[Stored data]
(* ===== verification/SysCaps.v ===== *)
(** * Capability system calls ([source/kernel/neuron/src/syscall/api/caps.rs])

    Endpoint creation (gated by an endpoint factory) and closing, closing,
    cloning and querying capabilities, and their transfer to a child with the
    restrictions on [MANAGE] and on the factory. *)

From S2P Require Import Prelude Cap Ipc Sched Timer Sync PageTable AddressSpace Smp Task VmoPool Kernel.

(** ** Decoders *)

Record CapTransferArgsTyped := mkCapTransferArgsTyped {
  ct_child : Z;
  ct_parent_slot : nat;
  ct_rights_bits : Z;
  ct_child_slot : nat
}.

(** [CapTransferArgsTyped] and [CapTransferToArgsTyped] (which adds the child's slot). *)
Definition CapTransferArgs_decode (args : Args) : CapTransferArgsTyped :=
  mkCapTransferArgsTyped (as_u32 (arg args 0)) (Z.to_nat (arg args 1)) (as_u32 (arg args 2)) (Z.to_nat (arg args 3)).

Definition CapTransferArgs_check (a : CapTransferArgsTyped) : result Rights SysError :=
  ok_or (Rights_from_bits (ct_rights_bits a)) (SeTransfer (TrCapability CapPermissionDenied)).

Definition is_factory (c : Capability) : bool := bool_decide (cap_kind c = CkEndpointFactory).

(** [matches!(kind, EndpointFactory | Fence(_))] *)
Definition manage_transferable (k : CapabilityKind) : bool :=
  match k with CkEndpointFactory | CkFence _ => true | _ => false end.

Section with_machine.
Context (mc : Machine).

(** ** Endpoints *)

Definition sys_ipc_endpoint_create (args : Args) : Sys Z := fail denied.

(** The factory the current task must hold in [slot]. *)
Definition require_factory (slot : nat) : Sys Z :=
  current ← current_pid mc;
  task ← task_of current;
  task ← require denied task;
  cap ← lift SeCapability (CapTable_get (tk_caps task) slot);
  _ ← check (is_factory cap && rights_contains (cap_rights cap) MANAGE) denied;
  mret current.

Definition endpoint_rights : Rights := rights_union (rights_union SEND RECV) MANAGE.

(** A new endpoint for [owner] and the caller's capability for it. *)
Definition mint_endpoint (depth owner : Z) : Sys Z :=
  r ← router_op (fun r => Router_create_endpoint r depth (Some owner));
  id ← lift SeIpc r;
  slot ← caps_try mc (fun t => CapTable_allocate t (mkCapability (CkEndpoint id) endpoint_rights));
  mret (Z.of_nat slot).

Definition sys_ipc_endpoint_create_v2 (args : Args) : Sys Z :=
  let depth := arg args 1 in
  _ ← check (negb ((depth =? 0) || (256 <? depth))) invalid_args;
  current ← require_factory (Z.to_nat (arg args 0));
  mint_endpoint depth current.

Definition sys_ipc_endpoint_create_for (args : Args) : Sys Z :=
  let owner_pid := as_u32 (arg args 1) in
  let depth := arg args 2 in
  _ ← check (negb ((depth =? 0) || (256 <? depth))) invalid_args;
  current ← require_factory (Z.to_nat (arg args 0));
  owner ← task_of owner_pid;
  owner ← require denied owner;
  _ ← check ((owner_pid =? current) || bool_decide (tk_parent owner = Some current)) denied;
  mint_endpoint depth owner_pid.

(** The capability leaves the table before its kind and rights are looked at. *)
Definition sys_ipc_endpoint_close (args : Args) : Sys Z :=
  cap ← caps_try mc (fun t => CapTable_take t (Z.to_nat (arg args 0)));
  match cap_kind cap with
  | CkEndpoint id =>
      _ ← check (rights_contains (cap_rights cap) MANAGE) denied;
      r ← router_op (fun r => Router_close_endpoint r id);
      waiters ← lift SeIpc r;
      _ ← wake_all mc waiters;
      mret 0
  | _ => fail (SeCapability InvalidSlot)
  end.

(** ** Local operations *)

Definition release_object (kind : CapabilityKind) (pid : Z) : Sys unit :=
  match kind with
  | CkTimer id => modify (fun k => k_set_timers (HartTimers_free (k_timers k) id).2 k)
  | CkWaitset id => modify (fun k => k_set_waitsets (WaitsetTable_free (k_waitsets k) id).2 k)
  | CkFence id =>
      modify (fun k => if FenceTable_owned_by (k_fences k) id pid
                       then k_set_fences (FenceTable_free (k_fences k) id).2 k else k)
  | _ => mret tt
  end.

Definition sys_cap_close (args : Args) : Sys Z :=
  cap ← caps_try mc (fun t => CapTable_take t (Z.to_nat (arg args 0)));
  pid ← current_pid mc;
  _ ← release_object (cap_kind cap) pid;
  mret 0.

Definition sys_cap_clone (args : Args) : Sys Z :=
  t ← current_caps mc;
  cap ← lift SeCapability (CapTable_get t (Z.to_nat (arg args 0)));
  _ ← check (negb (is_factory cap)) denied;
  slot ← caps_try mc (fun t => CapTable_allocate t cap);
  mret (Z.of_nat slot).

Definition sys_cap_query (args : Args) : Sys Z :=
  let out_ptr := arg args 1 in
  _ ← user_slice out_ptr 24;
  cap ← derive mc (Z.to_nat (arg args 0)) MAP;
  out ← (match cap_kind cap with
         | CkVmo base len => mret (le_bytes 4 1 ++ le_bytes 4 0 ++ le_bytes 8 base ++ le_bytes 8 len)
         | CkDeviceMmio base len => mret (le_bytes 4 2 ++ le_bytes 4 0 ++ le_bytes 8 base ++ le_bytes 8 len)
         | _ => fail denied
         end);
  _ ← write_user mc out_ptr out;
  mret 0.

(** ** Transfer *)

(** The checks [sys_cap_transfer] and [sys_cap_transfer_to] share. *)
Definition transfer_guard (parent child : Z) (parent_slot : nat) (rights : Rights) : Sys unit :=
  parent_task ← task_of parent;
  _ ← (if rights_contains rights MANAGE then
         parent_task ← require (SeTransfer TrInvalidParent) parent_task;
         base ← lift (fun e => SeTransfer (TrCapability e)) (CapTable_get (tk_caps parent_task) parent_slot);
         check (manage_transferable (cap_kind base)) (SeTransfer (TrCapability CapPermissionDenied))
       else mret tt);
  match parent_task with
  | Some parent_task =>
      match CapTable_get (tk_caps parent_task) parent_slot with
      | Ok base =>
          check (negb (is_factory base && negb ((parent =? PID_KERNEL) && (child =? 1))))
            (SeTransfer (TrCapability CapPermissionDenied))
      | Err _ => mret tt
      end
  | None => mret tt
  end.

Definition sys_cap_transfer (args : Args) : Sys Z :=
  let typed := CapTransferArgs_decode args in
  rights ← lift id (CapTransferArgs_check typed);
  parent ← current_pid mc;
  _ ← transfer_guard parent (ct_child typed) (ct_parent_slot typed) rights;
  r ← state_op (fun k => let '(r, t) := TaskTable_transfer_cap (k_table k) parent (ct_child typed) (ct_parent_slot typed)
                                          rights in (r, k_set_table t k));
  slot ← lift SeTransfer r;
  mret (Z.of_nat slot).

Definition sys_cap_transfer_to (args : Args) : Sys Z :=
  let typed := CapTransferArgs_decode args in
  rights ← lift id (CapTransferArgs_check typed);
  parent ← current_pid mc;
  _ ← transfer_guard parent (ct_child typed) (ct_parent_slot typed) rights;
  r ← state_op (fun k => let '(r, t) := TaskTable_transfer_cap_to_slot (k_table k) parent (ct_child typed)
                                          (ct_parent_slot typed) rights (ct_child_slot typed) in (r, k_set_table t k));
  _ ← lift SeTransfer r;
  mret (Z.of_nat (ct_child_slot typed)).

End with_machine.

### Task
Please repeat every record above word for word.

### Output of the exercise
(* ===== verification/SysCaps.v ===== *)
(** * Capability system calls ([source/kernel/neuron/src/syscall/api/caps.rs])

    Endpoint creation (gated by an endpoint factory) and closing, closing,
    cloning and querying capabilities, and their transfer to a child with the
    restrictions on [MANAGE] and on the factory. *)

From S2P Require Import Prelude Cap Ipc Sched Timer Sync PageTable AddressSpace Smp Task VmoPool Kernel.

(** ** Decoders *)

Record CapTransferArgsTyped := mkCapTransferArgsTyped {
  ct_child : Z;
  ct_parent_slot : nat;
  ct_rights_bits : Z;
  ct_child_slot : nat
}.

(** [CapTransferArgsTyped] and [CapTransferToArgsTyped] (which adds the child's slot). *)
Definition CapTransferArgs_decode (args : Args) : CapTransferArgsTyped :=
  mkCapTransferArgsTyped (as_u32 (arg args 0)) (Z.to_nat (arg args 1)) (as_u32 (arg args 2)) (Z.to_nat (arg args 3)).

Definition CapTransferArgs_check (a : CapTransferArgsTyped) : result Rights SysError :=
  ok_or (Rights_from_bits (ct_rights_bits a)) (SeTransfer (TrCapability CapPermissionDenied)).

Definition is_factory (c : Capability) : bool := bool_decide (cap_kind c = CkEndpointFactory).

(** [matches!(kind, EndpointFactory | Fence(_))] *)
Definition manage_transferable (k : CapabilityKind) : bool :=
  match k with CkEndpointFactory | CkFence _ => true | _ => false end.

Section with_machine.
Context (mc : Machine).

(** ** Endpoints *)

Definition sys_ipc_endpoint_create (args : Args) : Sys Z := fail denied.

(** The factory the current task must hold in [slot]. *)
Definition require_factory (slot : nat) : Sys Z :=
  current ← current_pid mc;
  task ← task_of current;
  task ← require denied task;
  cap ← lift SeCapability (CapTable_get (tk_caps task) slot);
  _ ← check (is_factory cap && rights_contains (cap_rights cap) MANAGE) denied;
  mret current.

Definition endpoint_rights : Rights := rights_union (rights_union SEND RECV) MANAGE.

(** A new endpoint for [owner] and the caller's capability for it. *)
Definition mint_endpoint (depth owner : Z) : Sys Z :=
  r ← router_op (fun r => Router_create_endpoint r depth (Some owner));
  id ← lift SeIpc r;
  slot ← caps_try mc (fun t => CapTable_allocate t (mkCapability (CkEndpoint id) endpoint_rights));
  mret (Z.of_nat slot).

Definition sys_ipc_endpoint_create_v2 (args : Args) : Sys Z :=
  let depth := arg args 1 in
  _ ← check (negb ((depth =? 0) || (256 <? depth))) invalid_args;
  current ← require_factory (Z.to_nat (arg args 0));
  mint_endpoint depth current.

Definition sys_ipc_endpoint_create_for (args : Args) : Sys Z :=
  let owner_pid := as_u32 (arg args 1) in
  let depth := arg args 2 in
  _ ← check (negb ((depth =? 0) || (256 <? depth))) invalid_args;
  current ← require_factory (Z.to_nat (arg args 0));
  owner ← task_of owner_pid;
  owner ← require denied owner;
  _ ← check ((owner_pid =? current) || bool_decide (tk_parent owner = Some current)) denied;
  mint_endpoint depth owner_pid.

(** The capability leaves the table before its kind and rights are looked at. *)
Definition sys_ipc_endpoint_close (args : Args) : Sys Z :=
  cap ← caps_try mc (fun t => CapTable_take t (Z.to_nat (arg args 0)));
  match cap_kind cap with
  | CkEndpoint id =>
      _ ← check (rights_contains (cap_rights cap) MANAGE) denied;
      r ← router_op (fun r => Router_close_endpoint r id);
      waiters ← lift SeIpc r;
      _ ← wake_all mc waiters;
      mret 0
  | _ => fail (SeCapability InvalidSlot)
  end.

(** ** Local operations *)

Definition release_object (kind : CapabilityKind) (pid : Z) : Sys unit :=
  match kind with
  | CkTimer id => modify (fun k => k_set_timers (HartTimers_free (k_timers k) id).2 k)
  | CkWaitset id => modify (fun k => k_set_waitsets (WaitsetTable_free (k_waitsets k) id).2 k)
  | CkFence id =>
      modify (fun k => if FenceTable_owned_by (k_fences k) id pid
                       then k_set_fences (FenceTable_free (k_fences k) id).2 k else k)
  | _ => mret tt
  end.

Definition sys_cap_close (args : Args) : Sys Z :=
  cap ← caps_try mc (fun t => CapTable_take t (Z.to_nat (arg args 0)));
  pid ← current_pid mc;
  _ ← release_object (cap_kind cap) pid;
  mret 0.

Definition sys_cap_clone (args : Args) : Sys Z :=
  t ← current_caps mc;
  cap ← lift SeCapability (CapTable_get t (Z.to_nat (arg args 0)));
  _ ← check (negb (is_factory cap)) denied;
  slot ← caps_try mc (fun t => CapTable_allocate t cap);
  mret (Z.of_nat slot).

Definition sys_cap_query (args : Args) : Sys Z :=
  let out_ptr := arg args 1 in
  _ ← user_slice out_ptr 24;
  cap ← derive mc (Z.to_nat (arg args 0)) MAP;
  out ← (match cap_kind cap with
         | CkVmo base len => mret (le_bytes 4 1 ++ le_bytes 4 0 ++ le_bytes 8 base ++ le_bytes 8 len)
         | CkDeviceMmio base len => mret (le_bytes 4 2 ++ le_bytes 4 0 ++ le_bytes 8 base ++ le_bytes 8 len)
         | _ => fail denied
         end);
  _ ← write_user mc out_ptr out;
  mret 0.

(** ** Transfer *)

(** The checks [sys_cap_transfer] and [sys_cap_transfer_to] share. *)
Definition transfer_guard (parent child : Z) (parent_slot : nat) (rights : Rights) : Sys unit :=
  parent_task ← task_of parent;
  _ ← (if rights_contains rights MANAGE then
         parent_task ← require (SeTransfer TrInvalidParent) parent_task;
         base ← lift (fun e => SeTransfer (TrCapability e)) (CapTable_get (tk_caps parent_task) parent_slot);
         check (manage_transferable (cap_kind base)) (SeTransfer (TrCapability CapPermissionDenied))
       else mret tt);
  match parent_task with
  | Some parent_task =>
      match CapTable_get (tk_caps parent_task) parent_slot with
      | Ok base =>
          check (negb (is_factory base && negb ((parent =? PID_KERNEL) && (child =? 1))))
            (SeTransfer (TrCapability CapPermissionDenied))
      | Err _ => mret tt
      end
  | None => mret tt
  end.

Definition sys_cap_transfer (args : Args) : Sys Z :=
  let typed := CapTransferArgs_decode args in
  rights ← lift id (CapTransferArgs_check typed);
  parent ← current_pid mc;
  _ ← transfer_guard parent (ct_child typed) (ct_parent_slot typed) rights;
  r ← state_op (fun k => let '(r, t) := TaskTable_transfer_cap (k_table k) parent (ct_child typed) (ct_parent_slot typed)
                                          rights in (r, k_set_table t k));
  slot ← lift SeTransfer r;
  mret (Z.of_nat slot).

Definition sys_cap_transfer_to (args : Args) : Sys Z :=
  let typed := CapTransferArgs_decode args in
  rights ← lift id (CapTransferArgs_check typed);
  parent ← current_pid mc;
  _ ← transfer_guard parent (ct_child typed) (ct_parent_slot typed) rights;
  r ← state_op (fun k => let '(r, t) := TaskTable_transfer_cap_to_slot (k_table k) parent (ct_child typed)
                                          (ct_parent_slot typed) rights (ct_child_slot typed) in (r, k_set_table t k));
  _ ← lift SeTransfer r;
  mret (Z.of_nat (ct_child_slot typed)).

End with_machine.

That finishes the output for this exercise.